Tuscia Expo alle battute finali. La società – partecipata dal Comune di Viterbo, Provincia di Viterbo, Regione Lazio e Camera di Commercio – va verso il fallimento. All’inizio di questa settimana il liquidatore Vittorio Maculani ha portato i libri contabili in tribunale. A questo punto inizia un lungo iter di liquidazione che terminerà appunto con il fallimento.
Tuscia Expo infatti ha accumulato diverse centinaia di migliaia di euro di debito con la Regione e diversi artigiani che hanno partecipato alle mostre organizzate negli anni. Un buco che ha portato la realtà a picco.
Nel marzo 2013 il consiglio comunale di Viterbo, in era Marini, aveva approvato su proposta del Partito Democratico un’azione di responsabilità verso gli amministratori. Una decisione mai tramutata in azione.
Aspetto importante è che tra gli ex vertici c’è anche l’attuale assessore alla Cultura Antonio Delli Iaconi, che ha ricoperto per un certo periodo di tempo l’incarico di presidente.
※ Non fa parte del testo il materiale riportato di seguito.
(* ===== verification/Activity.v ===== *)
(** * Controller activity (services/inputd/src/activity.rs)

    The idle observer: which keys, controls, axes and hats are held, whether
    something changed, and the rate limit on reporting it. *)

From S2P Require Import Prelude Controls Dbus.

Definition ACTIVITY_INTERVAL_MS : Z := 1000.

(** [ca_axes] has six entries and the hats two, as the arrays of the source. *)
Record ControllerActivity := MkActivity {
  ca_keys : gset Z;
  ca_controls : gset Control;
  ca_axes : list bool;
  ca_hats : list Z;
  ca_semantic_hats : list Z;
  pending : bool;
  last_sent : option Z;
}.

Definition activity_default : ControllerActivity :=
  MkActivity ∅ ∅ (replicate 6 false) [0; 0] [0; 0] false None.

Definition activity_reset (a : ControllerActivity) : ControllerActivity :=
  MkActivity ∅ ∅ (replicate 6 false) [0; 0] [0; 0] false (last_sent a).

Definition with_ca_keys (changed : bool) (keys : gset Z) (a : ControllerActivity) : ControllerActivity :=
  MkActivity keys (ca_controls a) (ca_axes a) (ca_hats a) (ca_semantic_hats a)
    (pending a || changed) (last_sent a).

Definition with_ca_controls (changed : bool) (controls : gset Control) (a : ControllerActivity)
    : ControllerActivity :=
  MkActivity (ca_keys a) controls (ca_axes a) (ca_hats a) (ca_semantic_hats a)
    (pending a || changed) (last_sent a).

Definition with_ca_axes (changed : bool) (axes : list bool) (a : ControllerActivity) : ControllerActivity :=
  MkActivity (ca_keys a) (ca_controls a) axes (ca_hats a) (ca_semantic_hats a)
    (pending a || changed) (last_sent a).

Definition with_ca_hats (changed : bool) (hats : list Z) (a : ControllerActivity) : ControllerActivity :=
  MkActivity (ca_keys a) (ca_controls a) (ca_axes a) hats (ca_semantic_hats a)
    (pending a || changed) (last_sent a).

Definition with_ca_semantic_hats (changed : bool) (hats : list Z) (a : ControllerActivity)
    : ControllerActivity :=
  MkActivity (ca_keys a) (ca_controls a) (ca_axes a) (ca_hats a) hats
    (pending a || changed) (last_sent a).

Definition observed_key (code : Z) : bool :=
  (code =? 304) || (code =? 305) || (code =? 307) || (code =? 308) || between 310 code 318
  || between 704 code 707 || (code =? 278) || (code =? 114) || (code =? 115).

Definition is_trigger (code : Z) : bool := (code =? 2) || (code =? 5).

Definition axis_in_range (code value : Z) : bool :=
  if is_trigger code then between 0 value 255 else between (-32768) value 32767.

(** [unsigned_abs] of a stick, the value of a trigger. *)
Definition magnitude (code value : Z) : Z :=
  if is_trigger code then Z.max value 0 else Z.abs value.

(** The level above which an axis becomes, or stays, active. *)
Definition axis_threshold (code : Z) (previous : bool) : Z :=
  if is_trigger code then (if previous then 4 else 8) else (if previous then 3072 else 4096).

Definition activity_evdev (event_type code value : Z) (a : ControllerActivity) : ControllerActivity :=
  if (event_type =? 1) && observed_key code && between 0 value 1 then
    if value =? 1
    then with_ca_keys (negb (bool_decide (code ∈ ca_keys a))) ({[code]} ∪ ca_keys a) a
    else with_ca_keys (bool_decide (code ∈ ca_keys a)) (ca_keys a ∖ {[code]}) a
  else if (event_type =? 3) && between 0 code 5 then
    if negb (axis_in_range code value) then a
    else
      let previous := default false (ca_axes a !! Z.to_nat code) in
      let active := axis_threshold code previous <? magnitude code value in
      with_ca_axes (xorb previous active) (<[Z.to_nat code := active]> (ca_axes a)) a
  else if (event_type =? 3) && between 16 code 17 && between (-1) value 1 then
    let slot := default 0 (ca_hats a !! Z.to_nat (code - 16)) in
    with_ca_hats (negb (slot =? value)) (<[Z.to_nat (code - 16) := value]> (ca_hats a)) a
  else a.

Definition hat_slot (axis : DpadAxis) : nat := match axis with Horizontal => 0 | Vertical => 1 end.

Definition semantic (input : SemanticInput) (a : ControllerActivity) : ControllerActivity :=
  match input with
  | SControl control Pressed =>
      with_ca_controls (negb (bool_decide (control ∈ ca_controls a))) ({[control]} ∪ ca_controls a) a
  | SControl control Released =>
      with_ca_controls (bool_decide (control ∈ ca_controls a)) (ca_controls a ∖ {[control]}) a
  | SAxis axis value =>
      let slot := default 0 (ca_semantic_hats a !! hat_slot axis) in
      with_ca_semantic_hats (negb (slot =? value)) (<[hat_slot axis := value]> (ca_semantic_hats a)) a
  end.

Definition held (a : ControllerActivity) : bool :=
  negb (bool_decide (ca_keys a = ∅)) || negb (bool_decide (ca_controls a = ∅))
  || existsb id (ca_axes a)
  || existsb (fun v => negb (v =? 0)) (ca_hats a)
  || existsb (fun v => negb (v =? 0)) (ca_semantic_hats a).

Definition take_due (now_ms : Z) (a : ControllerActivity) : ControllerActivity * bool :=
  if negb (pending a || held a)
     || is_some_and (last_sent a) (fun last => saturating_sub now_ms last <? ACTIVITY_INTERVAL_MS)
  then (a, false)
  else (MkActivity (ca_keys a) (ca_controls a) (ca_axes a) (ca_hats a) (ca_semantic_hats a)
          false (Some now_ms), true).

(** ** Runs of the observer *)

Inductive ActivityOp : Type :=
| AReset
| AEvdev (event_type code value : Z)
| ASemantic (input : SemanticInput)
| ATake (now_ms : Z).

Definition activity_op (op : ActivityOp) (a : ControllerActivity) : ControllerActivity * list Z :=
  match op with
  | AReset => (activity_reset a, [])
  | AEvdev t c v => (activity_evdev t c v a, [])
  | ASemantic input => (semantic input a, [])
  | ATake now => let '(a, due) := take_due now a in (a, if due then [now] else [])
  end.

(** The reports a run makes, by the time they were due. *)
Fixpoint run_activity (ops : list ActivityOp) (a : ControllerActivity) : ControllerActivity * list Z :=
  match ops with
  | [] => (a, [])
  | op :: ops =>
      let '(a, now) := activity_op op a in
      let '(a, later) := run_activity ops a in
      (a, now ++ later)
  end.

Definition spaced (x y : Z) : Prop := ACTIVITY_INTERVAL_MS <= y - x.

Lemma activity_evdev_last t c v a : last_sent (activity_evdev t c v a) = last_sent a.
Proof. unfold activity_evdev. repeat case_match; done. Qed.

Lemma semantic_last input a : last_sent (semantic input a) = last_sent a.
Proof. destruct input as [c []|ax v]; done. Qed.

Lemma activity_op_spaced op a a' ts :
  activity_op op a = (a', ts) ->
  (ts = [] /\ last_sent a' = last_sent a) \/
  exists now, ts = [now] /\ last_sent a' = Some now /\
    forall last, last_sent a = Some last -> spaced last now.
Proof.
  destruct op as [|t c v|input|now]; simpl.
  - intros [= <- <-]. by left.
  - intros [= <- <-]. left. by rewrite activity_evdev_last.
  - intros [= <- <-]. left. by rewrite semantic_last.
  - unfold take_due. destruct (_ || _) eqn:Hg; intros [= <- <-]; [by left|]. right. exists now.
    split; [done|]. split; [done|]. intros last Hl. apply orb_false_elim in Hg as [_ Hg].
    rewrite Hl in Hg. apply Z.ltb_ge in Hg. unfold saturating_sub, ACTIVITY_INTERVAL_MS in *.
    unfold spaced, ACTIVITY_INTERVAL_MS. lia.
Qed.

Lemma run_activity_spaced ops a :
  StronglySorted spaced (run_activity ops a).2 /\
  forall last, last_sent a = Some last -> Forall (spaced last) (run_activity ops a).2.
Proof.
  revert a; induction ops as [|op ops IH]; intros a; simpl; [split; constructor|].
  destruct (activity_op op a) as [a1 ts] eqn:Hop. specialize (IH a1).
  destruct (run_activity ops a1) as [a2 later]. simpl in *. destruct IH as [Hs Hf].
  apply activity_op_spaced in Hop as [[-> Hl]|(now & -> & Hl & Hsp)]; simpl.
  { split; [done|]. by rewrite <- Hl. }
  specialize (Hf now Hl). split; [by constructor|]. intros last Ha. specialize (Hsp last Ha).
  constructor; [done|]. eapply Forall_impl; [exact Hf|]. unfold spaced, ACTIVITY_INTERVAL_MS in *.
  lia.
Qed.

(** Over any sequence of resets, events and polls, at any clock readings, two
    activity reports are at least ACTIVITY_INTERVAL_MS apart: losing and
    regaining a controller does not bypass the limit. *)
Theorem activity_rate_limited ops a : StronglySorted spaced (run_activity ops a).2.
Proof. apply run_activity_spaced. Qed.

(** ** Idle controllers *)

(** Nothing held and nothing to report. *)
Definition quiet (a : ControllerActivity) : Prop :=
  ca_keys a = ∅ /\ ca_controls a = ∅ /\ ca_axes a = replicate 6 false /\
  ca_hats a = [0; 0] /\ ca_semantic_hats a = [0; 0] /\ pending a = false.

(** An event an idle controller may produce: axis travel within the level that
    starts activity, centred hats, and no press. *)
Definition noise (op : ActivityOp) : Prop :=
  match op with
  | AEvdev t c v =>
      (t = 1 -> v <> 1) /\
      (t = 3 -> 0 <= c <= 5 -> magnitude c v <= axis_threshold c false) /\
      (t = 3 -> 16 <= c <= 17 -> v = 0)
  | ASemantic (SControl _ tr) => tr = Released
  | ASemantic (SAxis _ v) => v = 0
  | AReset | ATake _ => True
  end.

Lemma quiet_not_held a : quiet a -> held a = false.
Proof. intros (Hk & Hc & Ha & Hh & Hs & _). unfold held. by rewrite Hk, Hc, Ha, Hh, Hs. Qed.

Lemma between_true lo z hi : between lo z hi = true <-> lo <= z <= hi.
Proof. unfold between. rewrite andb_true_iff, !Z.leb_le. done. Qed.

Lemma quiet_evdev t c v a : quiet a -> noise (AEvdev t c v) -> quiet (activity_evdev t c v a).
Proof.
  intros (Hk & Hc & Ha & Hh & Hs & Hp) (Hpress & Haxis & Hhat). unfold activity_evdev.
  destruct ((t =? 1) && _ && _) eqn:Hkey.
  { rewrite !andb_true_iff, Z.eqb_eq, between_true in Hkey. destruct Hkey as [[-> _] Hv].
    destruct (Z.eqb_spec v 1) as [->|]; [by destruct Hpress|].
    rewrite Hk. rewrite bool_decide_eq_false_2 by set_solver.
    split_and!; simpl; try done; [set_solver|by rewrite Hp]. }
  destruct ((t =? 3) && between 0 c 5) eqn:Hax.
  { rewrite andb_true_iff, Z.eqb_eq, between_true in Hax. destruct Hax as [-> Hcr].
    destruct (negb _); [done|].
    assert (Hsame : default false (ca_axes a !! Z.to_nat c) = false).
    { rewrite Ha. destruct (replicate 6 false !! Z.to_nat c) eqn:E; [|done]. by apply lookup_replicate in E as [-> _]. }
    cbv zeta. rewrite Hsame, (proj2 (Z.ltb_ge _ _) (Haxis eq_refl Hcr)). simpl.
    split_and!; simpl; try done; [|by rewrite Hp].
    rewrite Ha, insert_replicate. done. }
  destruct ((t =? 3) && _ && _) eqn:Hht; [|by split_and!].
  rewrite !andb_true_iff, Z.eqb_eq, !between_true in Hht. destruct Hht as [[-> Hcr] _].
  rewrite (Hhat eq_refl Hcr), Hh.
  assert (Hc2 : c = 16 \/ c = 17) by lia. destruct Hc2 as [-> | ->];
    (split_and!; simpl; try done; by rewrite Hp).
Qed.

Lemma quiet_semantic input a : quiet a -> noise (ASemantic input) -> quiet (semantic input a).
Proof.
  intros (Hk & Hc & Ha & Hh & Hs & Hp) Hn. destruct input as [c tr|ax v]; simpl in Hn; subst; simpl.
  - rewrite Hc, bool_decide_eq_false_2 by set_solver.
    split_and!; simpl; try done; [set_solver|by rewrite Hp].
  - rewrite Hs. destruct ax; (split_and!; simpl; try done; by rewrite Hp).
Qed.

Lemma quiet_op op a : quiet a -> noise op -> quiet (activity_op op a).1 /\ (activity_op op a).2 = [].
Proof.
  intros Hq Hn. destruct op as [|t c v|input|now]; cbn [activity_op fst snd].
  - by repeat split.
  - split; [by apply quiet_evdev|done].
  - split; [by apply quiet_semantic|done].
  - unfold take_due. rewrite (quiet_not_held a Hq). destruct Hq as (? & ? & ? & ? & ? & Hp).
    rewrite Hp. by repeat split.
Qed.

(** A controller that only produces noise is never reported: stick travel up to
    an eighth, trigger travel up to 8 of 255 and releases, in any order and over
    any number of polls and resets. *)
Theorem noise_is_silent ops a :
  quiet a -> Forall noise ops -> (run_activity ops a).2 = [].
Proof.
  intros Hq Hn. revert a Hq. induction Hn as [|op ops Hop Hops IH]; intros a Hq; [done|].
  destruct (quiet_op op a Hq Hop) as [Hq' Hts]. cbn [run_activity].
  destruct (activity_op op a) as [a1 ts]. simpl in *. subst. specialize (IH a1 Hq').
  destruct (run_activity ops a1). done.
Qed.

Lemma noise_is_silent_witness :
  (run_activity [AEvdev 3 0 4096; ATake 5000; AEvdev 3 2 8; AEvdev 1 304 0; AReset; ATake 9000]
     activity_default).2 = [].
Proof.
  apply noise_is_silent; [by repeat split|].
  repeat constructor; simpl; try lia; done.
Defined.

(** One step further than the noise is reported, and repeated while it is held. *)
Example activity_reported :
  (run_activity [AEvdev 3 0 4097; ATake 5000; ATake 5999; AEvdev 3 0 3073; ATake 6000; AEvdev 3 0 3072;
                 ATake 7000; ATake 8000] activity_default).2 = [5000; 6000; 7000].
Proof. vm_compute. reflexivity. Qed.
Nel momento in cui venisse attivata l’azione di responsabilità si aprirebbe per Delli Iaconi una situazione complicata.
Le norme infatti non rendono possibile a un soggetto coinvolto in una causa con l’amministrazione di ricoprire incarichi politici al suo interno. Quindi di fatto l’azione di responsabilità metterebbe Delli Iaconi fuori gioco, determinando l’uscita dalla giunta. Questo implicherebbe un rimescolamento delle carte all’interno della giunta.